As you can see, I've been fiddling a bit with the layout of the blog, and I found a layout that uses the full screen width, which I like better than the narrower layout I was using, so, thanks to Google Bloggger, presto, a new look.

Another impressive part of Blogger is that it appears to be adapted to half of the languages known to man. When I was in China all of the instructions appeared as Chinese ideograms, and here in Hanoi they appear in Thai, luckily I've learned that if I hit the uppermost right hand corner it sends me back to post in our blog with English back as the primary language. Truly revolutionary I think, when people the world round can easily post their whims and ideas into a free market of thought. I wonder when they will get a Burmese version out...

Speaking of language, you haven't experienced language until you've read Chinglish, the literal translations that the Chinese use on signs all over China. Some examples:

"Beware of the landslide" - beneath a stick drawing of a man slipping on a wet floor (I mean, I know I'm a bit overweight, but a landslide?)

"Warm and Fragrant Hint" - the phrase frequently used before any behavioral request, like "Don't grind out your cigarette butts in the carpet"

"Baoshan Airport Chagning" - I think they met "changing", and were using it as we would use "exit". But this is pretty surprising considering that the freeway it was on was one of the most amazing feats of engineering I have ever seen, miles and miles of concrete cantilevered off of the side of near cliff faces, essentially bridges. Untold tens of millions of dollars (or hundreds of millions of Renmibi) to build the road and 50 cents for the sign translations.

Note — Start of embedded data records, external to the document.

(* ===== verification/JobsInvariant.v ===== *)
(** * The scheduler's invariant

    What every reachable scheduler state satisfies, and that each step of Jobs.v keeps it
    without panicking: the key table and the job table agree, the running counters and the
    numbered runner slots count exactly the running jobs and stay within their caps, every
    admissible queued job is in its workspace's queue exactly once, leases and owners belong
    to unfinished jobs, finished jobs are listed once, logs are contiguous and bounded.

    [Inv held s] lets the jobs of [held] be out of their queues: inside [pump_at] those are
    the popped jobs not yet started, restored or cancelled. *)

From S2P Require Export Jobs.

Local Open Scope string_scope.
Local Open Scope list_scope.
Local Open Scope Z_scope.
Local Open Scope bosn_scope.

(** ** Views of the state *)

Definition live (j : Job) : Prop := terminal (j_state j) = false.
Definition is_running (st : JobState) : bool :=
  match st with Running | Cancelling => true | _ => false end.
Definition occupies (class : JobClass) (j : Job) : bool :=
  is_running (j_state j) && bool_decide (j_class j = class).
Definition running_total (class : JobClass) (m : gmap Z Job) : Z :=
  map_total (λ j, if occupies class j then 1 else 0) m.
Definition occupied (slots : list (option Z)) : Z :=
  sumZ ((λ o : option Z, if o then 1 else 0) <$> slots).

Definition queue_at (s : Jobs) (class : JobClass) (workspace : string) : list Z :=
  default [] (default ∅ (js_queues s !! class) !! workspace).
Definition active (s : Jobs) (key : string * string) : option Z :=
  sl ← js_slots s !! key; sl_active sl.
Definition pending (s : Jobs) (key : string * string) : option Z :=
  sl ← js_slots s !! key; sl_pending sl.

(** A job's log: consecutive cursors from [j_log_start], bounded in records and line length. *)
Record log_ok (max_logs : nat) (j : Job) : Prop := {
  lo_start : 0 ≤ j_log_start j;
  lo_cursors : (j_logs j).*1 = seqZ (j_log_start j) (Z.of_nat (length (j_logs j)));
  lo_length : (length (j_logs j) ≤ max_logs)%nat;
  lo_lines : Forall (λ e, Z.of_nat (String.length e.2) ≤ MAX_LOG_LINE_BYTES) (j_logs j);
}.

Record job_ok (next : Z) (max_logs : nat) (id : Z) (j : Job) : Prop := {
  jo_id : j_id j = id;
  jo_next : id < next;
  jo_slot : is_Some (j_slot j) ↔ occupies Runner j = true;
  jo_finished : is_Some (j_finished_at j) ↔ terminal (j_state j) = true;
  jo_logs : log_ok max_logs j;
}.

(** The key table and the job table agree. *)
Record SlotsInv (s : Jobs) : Prop := {
  si_job : ∀ id j, js_jobs s !! id = Some j → job_ok (js_next s) (js_max_logs s) id j;
  si_active : ∀ key id, active s key = Some id →
    ∃ j, js_jobs s !! id = Some j ∧ live j ∧ j_key j = key;
  si_pending : ∀ key id, pending s key = Some id →
    is_Some (active s key) ∧ active s key ≠ Some id ∧
    ∃ j, js_jobs s !! id = Some j ∧ j_state j = Queued ∧ j_key j = key;
  si_slot_used : ∀ key, is_Some (js_slots s !! key) → is_Some (active s key);
  si_live : ∀ id j, js_jobs s !! id = Some j → live j →
    active s (j_key j) = Some id ∨ pending s (j_key j) = Some id;
}.

(** The counters and the numbered runner slots count exactly the running jobs. *)
Record LanesInv (s : Jobs) : Prop := {
  li_running : ∀ c, Z.of_nat (running_of s c) = running_total c (js_jobs s);
  li_cap : ∀ c, (running_of s c ≤ cap s c)%nat;
  li_cap_pos : ∀ c, (1 ≤ cap s c)%nat;
  li_lanes : length (js_runner_slots s) = cap s Runner;
  li_lane_job : ∀ i id, js_runner_slots s !! i = Some (Some id) ↔
    ∃ j, js_jobs s !! id = Some j ∧ j_slot j = Some i;
  li_occupied : occupied (js_runner_slots s) = Z.of_nat (running_of s Runner);
}.

(** Every admissible waiting job is in its queue once, unless it is held. *)
Record QueuesInv (held : gset Z) (s : Jobs) : Prop := {
  qi_queue_nodup : ∀ c w, NoDup (queue_at s c w);
  qi_queue_next : ∀ c w id, id ∈ queue_at s c w → id < js_next s;
  qi_queue_job : ∀ c w id j, id ∈ queue_at s c w → js_jobs s !! id = Some j →
    j_state j = Queued →
    j_class j = c ∧ j_workspace j = w ∧ active s (j_key j) = Some id ∧ id ∉ held;
  qi_waiting : ∀ id j, js_jobs s !! id = Some j → j_state j = Queued →
    active s (j_key j) = Some id →
    id ∈ held ∨ id ∈ queue_at s (j_class j) (j_workspace j);
  qi_held : ∀ id, id ∈ held →
    ∃ j, js_jobs s !! id = Some j ∧ j_state j = Queued ∧ active s (j_key j) = Some id;
}.

(** Leases and owners belong to unfinished jobs; ended and started jobs are listed once. *)
Record LedgerInv (s : Jobs) : Prop := {
  gi_leases : ∀ id, is_Some (js_leases s !! id) → ∃ j, js_jobs s !! id = Some j ∧ live j;
  gi_owners : ∀ id, is_Some (js_owners s !! id) → ∃ j, js_jobs s !! id = Some j ∧ live j;
  gi_finished_nodup : NoDup (js_finished s);
  gi_finished : ∀ id, id ∈ js_finished s ↔
    ∃ j, js_jobs s !! id = Some j ∧ terminal (j_state j) = true;
  gi_started_nodup : NoDup (js_started s);
  gi_started : ∀ id, id ∈ js_started s → id < js_next s ∧
    ∀ j, js_jobs s !! id = Some j → j_state j ≠ Queued;
}.

Record Inv (held : gset Z) (s : Jobs) : Prop := {
  inv_SlotsInv : SlotsInv s;
  inv_LanesInv : LanesInv s;
  inv_QueuesInv : QueuesInv held s;
  inv_LedgerInv : LedgerInv s;
}.

Section invariant_fields.
Context (held : gset Z) (s : Jobs) (HI : Inv held s).

Definition inv_job := si_job s (inv_SlotsInv held s HI).
Definition inv_active := si_active s (inv_SlotsInv held s HI).
Definition inv_pending := si_pending s (inv_SlotsInv held s HI).
Definition inv_slot_used := si_slot_used s (inv_SlotsInv held s HI).
Definition inv_live := si_live s (inv_SlotsInv held s HI).
Definition inv_running := li_running s (inv_LanesInv held s HI).
Definition inv_cap := li_cap s (inv_LanesInv held s HI).
Definition inv_cap_pos := li_cap_pos s (inv_LanesInv held s HI).
Definition inv_lanes := li_lanes s (inv_LanesInv held s HI).
Definition inv_lane_job := li_lane_job s (inv_LanesInv held s HI).
Definition inv_occupied := li_occupied s (inv_LanesInv held s HI).
Definition inv_queue_nodup := qi_queue_nodup held s (inv_QueuesInv held s HI).
Definition inv_queue_next := qi_queue_next held s (inv_QueuesInv held s HI).
Definition inv_queue_job := qi_queue_job held s (inv_QueuesInv held s HI).
Definition inv_waiting := qi_waiting held s (inv_QueuesInv held s HI).
Definition inv_held := qi_held held s (inv_QueuesInv held s HI).
Definition inv_leases := gi_leases s (inv_LedgerInv held s HI).
Definition inv_owners := gi_owners s (inv_LedgerInv held s HI).
Definition inv_finished_nodup := gi_finished_nodup s (inv_LedgerInv held s HI).
Definition inv_finished := gi_finished s (inv_LedgerInv held s HI).
Definition inv_started_nodup := gi_started_nodup s (inv_LedgerInv held s HI).
Definition inv_started := gi_started s (inv_LedgerInv held s HI).
End invariant_fields.

(** ** The counted slots *)

Lemma sumZ_insert {A} (f : A → Z) (l : list A) i x y :
  l !! i = Some x → sumZ (f <$> <[i := y]> l) = sumZ (f <$> l) - f x + f y.
Proof.
  revert i. induction l as [|z l IH]; intros [|i]; simpl; try done.
  - intros [= ->]. lia.
  - intros Hi. unfold fmap in IH. rewrite (IH i Hi). lia.
Qed.

Lemma free_slot_Some slots i : free_slot slots = Some i → slots !! i = Some None.
Proof.
  revert i. induction slots as [|[id|] slots IH]; intros i; simpl; try done.
  - destruct (free_slot slots); simpl; [|done]. intros [= <-]. by apply IH.
  - by intros [= <-].
Qed.

(** The slot taken is the lowest free one. *)
Lemma free_slot_lowest slots i k :
  free_slot slots = Some i → (k < i)%nat → ∃ id, slots !! k = Some (Some id).
Proof.
  revert i k. induction slots as [|[id|] slots IH]; intros i k; simpl; try done.
  - destruct (free_slot slots) as [i'|] eqn:E; simpl; [|done]. intros [= <-] Hk.
    destruct k as [|k]; [by exists id|]. simpl. eapply IH; [done|lia].
  - intros [= <-]. lia.
Qed.

Lemma free_slot_None slots : free_slot slots = None → occupied slots = Z.of_nat (length slots).
Proof.
  unfold occupied. induction slots as [|[id|] slots IH]; simpl; [done| |done].
  destruct (free_slot slots); simpl; [done|]. intros _. unfold fmap in IH. rewrite IH by done. lia.
Qed.

Lemma running_total_insert c (m : gmap Z Job) id j j' :
  m !! id = Some j →
  running_total c (<[id := j']> m) =
    running_total c m - (if occupies c j then 1 else 0) + (if occupies c j' then 1 else 0).
Proof. intros Hj. unfold running_total. rewrite map_total_insert, Hj. simpl. lia. Qed.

"Genitl Emen" - signaling the way to a male toilet

Speaking of toilets... China may be booming and halfway to taking over the world, but they have to be close to dead last in toilet facilities. It is absolutely amazing how foul the average Chinese toilet manages to get over the course of time, say a day or so. I suppose it has something to do with their fondness for "night soil", i.e. fecal waste has been used a fertilizer in China for centuries. So they don't believe in pit latrines, your average rural Chinese toilet just rolls the waste out the back for easy collection by local farmers. And they still have a strong preference for squatting over sitting, so even modern sit down flush toilets tend to be disgusting because many of the people that preceded you squatted on the rim instead of sitting down.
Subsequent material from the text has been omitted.